Il presente della “mia” Juventus non c’è e il futuro non ci sarà. Quella di cui si parla è una versione che potrebbe avere come regista il neo “americano” Gabriele Muccino, stampata sulla pellicola di “Come te nessuno mai”. Sottoposta ad una “santa inquisizione” e risucchiata dalle sabbie mobili dei propri padroni. Quel che resta non è la speranza dei tifosi, ma lo sconforto di chi, con orrore, ha visto trasformare il più forte club nazionale in una società come tante, e spesso nemmeno quella. Oltre tutto, con responsabilità sia esterne che soprattutto interne.
La Juventus, quella che amavo, funzionava così: la sveglia suonava presto, e per uno che in settimana si doveva alzare regolarmente prestissimo non era il massimo, ma c’era Lei, la Signora, e per l’ennesima domenica non si poteva perdere per nessuna ragione al mondo. Gli attrezzi da lavoro erano già pronti dalla sera prima: sciarpa, bandana e maglietta sottopelle, regolarmente bianconera. Restavano i piccoli particolari: quei gesti quasi consueti, deformazione di un giovane passato da aspirante calciatore, e poi occhiali da sole, sempre, anche quando pioveva, che facevano un po’ più tifoso. Il punto di ritrovo sempre lo stesso, con la solita gente, compagni di viaggio, di gioie e di dolori, per fortuna sportivi. La marcia di trasferimento andava via quasi sempre allo stesso modo: dall’amante delle patatine che veniva regolarmente sgridato dall’autista, al gruppetto che cominciava le solite discussioni tecnico-tattiche, al sottoscritto che, per evitare l’innalzamento della temperatura corporea, viste le castronerie sparate dal solito gruppetto, preferiva le cuffie, accompagnato da Vasco, sempre. L’arrivo nei pressi dello stadio induceva il cuore a battere, sempre più forte, anche dopo anni di trasferte e partite.
Attenzione! Non sto parlando della Juventus di Platini, Scirea, Boniek, Cabrini e Tardelli e neppure di quella di Furino, anche perché ai tempi degli otto scudetti di Beppe ero piccolo e mi rimangono i ricordi del bianco e nero della “Domenica Sportiva” e dei racconti di mio padre.
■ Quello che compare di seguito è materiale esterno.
(** * WordFilter: the ingestion and word-frequency pipeline

    A shallow embedding of [source/modules/WordFilter.py] and the
    properties of its chunk store, retrying executor, boundary merge,
    tokenizer and frequency aggregation. *)

From Stdlib Require Import ZArith NArith List String Ascii Bool Lia DecimalString.
From stdpp Require Import base option list gmap fin_maps.

Local Open Scope N_scope.

(** ** Python text

    A Python [str] is a sequence of Unicode code points. *)

Abbreviation pystr := (list N).

(** Text literals of the development are written as Rocq strings. *)
Definition py (s : string) : pystr :=
  map N_of_ascii (list_ascii_of_string s).

(** [Py_UNICODE_ISSPACE]: the one white space test behind [str.isspace],
    [str.split()] without separator and the [\s] class of [re]. *)
Definition isspace (c : N) : bool :=
  ((9 <=? c) && (c <=? 13)) || ((28 <=? c) && (c <=? 32))
  || (c =? 133) || (c =? 160) || (c =? 5760)
  || ((8192 <=? c) && (c <=? 8202))
  || (c =? 8232) || (c =? 8233) || (c =? 8239) || (c =? 8287)
  || (c =? 12288).

Definition is_az (c : N) : bool := (97 <=? c) && (c <=? 122).
Definition is_AZ (c : N) : bool := (65 <=? c) && (c <=? 90).

(** The interpreter's Unicode tables beyond ASCII are not part of the
    repository: which code points are letters, and the lower-case mapping
    of a code point (one to three code points). *)
Record unicode_data := {
  ud_isalpha : N -> bool;
  ud_lower : N -> pystr
}.

(** A table set that knows nothing beyond ASCII, for the examples, whose
    text is plain ASCII. *)
Definition ascii_data : unicode_data :=
  {| ud_isalpha := fun _ => false; ud_lower := fun c => [c] |}.

(** ** Failures *)

Inductive exn :=
| IndexError
| ValueError (msg : pystr)
| OperationalError (msg : pystr)
| PyException (msg : pystr).
(** * NFC-B decoder core (nfc-decode, type/NfcB.cpp)

    A shallow embedding of [NfcB::Impl]: the CRC-16 check, the protocol
    classifier, the poll-frame framer with its symbol decoder, the
    start-of-frame detector, the configuration and the reset routine, with
    the properties the specification states about them.

    Integer data is carried in [Z] with every C conversion written out;
    [float] and [double] values are IEEE-754 binary32 and binary64 numbers
    built on [SpecFloat]. The structs have one module each, so that
    [FrameStatus.frameEnd fs] reads as [frameStatus.frameEnd]. State is
    passed explicitly: a function of the source that works on the decoder
    core and on the [DecoderStatus] it points to takes both and returns
    both.

    NfcB.h, the frame class and the enclosing decoder are not among the
    sources at hand. What the embedding needs of them is either a field of
    the class [Platform] or a definition marked as modelled from the
    specification. *)

From Stdlib Require Import ZArith List Bool Lia SpecFloat.
Import ListNotations.
Local Open Scope Z_scope.

(** ** Integer conversions *)

(** [(unsigned char) x] *)
Definition u8 (x : Z) : Z := Z.land x 0xff.

(** [(unsigned short) x] *)
Definition u16 (x : Z) : Z := Z.land x 0xffff.

Definition is_byte (b : Z) : Prop := 0 <= b < 256.

(** ** Enumerations of Nfc.h *)

Inductive TechType := TechNone | NfcA | NfcB | NfcF | NfcV.

Inductive RateType := r106k | r212k | r424k | r848k.

Definition RateType_eqb (a b : RateType) : bool :=
  match a, b with
  | r106k, r106k | r212k, r212k | r424k, r424k | r848k, r848k => true
  | _, _ => false
  end.

(** [enum FrameType]; the fields that hold one are plain integers in the
    source ([frameStatus.frameType = 0]), so the numeric values are kept. *)
Definition CarrierOff : Z := 0.
Definition CarrierOn : Z := 1.
Definition PollFrame : Z := 2.
Definition ListenFrame : Z := 3.

(** [enum FrameFlags] *)
Definition ShortFrame : Z := 0x01.
Definition Encrypted : Z := 0x02.
Definition Truncated : Z := 0x08.
Definition ParityError : Z := 0x10.
Definition CrcError : Z := 0x20.
Definition SyncError : Z := 0x40.

(** [enum FramePhase] *)
Definition CarrierFrame : Z := 0.
Definition SelectionFrame : Z := 1.
Definition ApplicationFrame : Z := 2.

(** [enum PatternType] of NfcB.cpp *)
Inductive PatternType := Invalid | NoPattern | PatternL | PatternH.

Definition PatternType_code (p : PatternType) : Z :=
  match p with Invalid => 0 | NoPattern => 1 | PatternL => 2 | PatternH => 3 end.

Definition PatternType_eqb (a b : PatternType) : bool :=
  PatternType_code a =? PatternType_code b.

(** [#define SOF_BEGIN 0], [SOF_IDLE 1], [SOF_END 2] *)
Definition SOF_BEGIN : Z := 0.
Definition SOF_IDLE : Z := 1.
Definition SOF_END : Z := 2.


(** ** Floating point

    [float] is IEEE-754 binary32 and [double] binary64, both carried by
    [spec_float] and operated on with the correctly rounded operations of
    [SpecFloat] at precision 24 (resp. 53). *)

Definition float := spec_float.
Definition double := spec_float.

Definition fzero : float := S754_zero false.
Definition fnan : float := S754_nan.

Definition fadd : float -> float -> float := SFadd 24 128.
Definition fsub : float -> float -> float := SFsub 24 128.
Definition fmul : float -> float -> float := SFmul 24 128.
Definition fdiv : float -> float -> float := SFdiv 24 128.
Definition fabs : float -> float := SFabs.

Definition dsub : double -> double -> double := SFsub 53 1024.
Definition ddiv : double -> double -> double := SFdiv 53 1024.

(** Conversion of an integer to [float] and to [double]. *)
Definition float_of_Z (n : Z) : float := binary_normalize 24 128 n 0 false.
Definition double_of_Z (n : Z) : double := binary_normalize 53 1024 n 0 false.

(** The signed mantissa of a finite number. *)
Definition signed_mantissa (s : bool) (m : positive) : Z := cond_Zopp s (Zpos m).

(** Promotion [float -> double] (exact) and conversion [float(x)] of a
    double (rounded to nearest even). *)
Definition double_of_float (x : float) : double :=
  match x with
  | S754_finite s m e => binary_normalize 53 1024 (signed_mantissa s m) e s
  | _ => x
  end.

Definition float_of_double (x : double) : float :=
  match x with
  | S754_finite s m e => binary_normalize 24 128 (signed_mantissa s m) e s
  | _ => x
  end.

(** [x > y] and [x < y]; false as soon as one side is a NaN. *)
Definition fgt (x y : spec_float) : bool := SFltb y x.
Definition flt (x y : spec_float) : bool := SFltb x y.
Non mi riferisco nemmeno a quella della Triade, quando si andava a San Siro vittoriosi in campionato e in coppa Italia, e mentre si perdeva la coppa Uefa contro il Parma una sola voce si alzava in cielo: “Solo la Juve, in campo solo la Juve…”. No, sto parlando degli anni ‘90. Gli anni in cui tramontò la generazione di calciatori che avevano costituito l'asse portante della squadra, quella vittoriosa in Europa e nel mondo: l’asse che vinse i mondiali di “Espana ‘82”. Erano gli anni della Sampdoria di Vujadin Boškov, del Milan di Arrigo Sacchi, e purtroppo di una Juventus che per 9 lunghi anni si dovette accontentare di due Coppe UEFA (1990 e 1993) e una Coppa Italia (1990). L’Inter? Anche allora annaspava nelle posizioni lontane dalla testa. Eppure, la passione era sempre più forte, oggi più di ieri, domani sicuramente più di oggi. Nonostante le continue amarezze di quel periodo, c’era qualcosa che ti faceva sentire protetto, c’era una storia da difendere, raccolta nell’orgoglio di oltre 14 milioni di tifosi. E a difenderla c’erano loro, gli Agnelli, consapevoli che il popolo bianconero avrebbe meritato molto di più di quello che veniva loro offerto.
A tutto questo, si aggiunge una recente intervista apparsa su la Gazzetta dello Sport a cui ha risposto l’amministratore delegato della società bianconera Blanc. Non entro nel merito delle innumerevoli domande a cui si è sottoposto il dirigente, ma ne affronto una sola. A Jean Claude Blanc è stato fatto presente: “in 3 anni avete cambiato 3 allenatori: non è da Juve”. Questa la risposta: “Non si può confrontare questo triennio col resto della storia bianconera. Sono stati 3 anni particolari, difficili, di lotta per tornare subito in alto: in questa situazione ci sta che qualcuno cada. Ma ora con Ferrara si apre un altro ciclo. più normale, più sereno”. Appunto, non si possono confrontare 100 e passa anni di storia, orgoglio e successi con quello che è diventata oggi la Juventus. Rimarrai per sempre unica e come te non ci sarà mai più nessuna, ma se Blanc afferma che nessuno è come loro, io sono felice di non amarti più.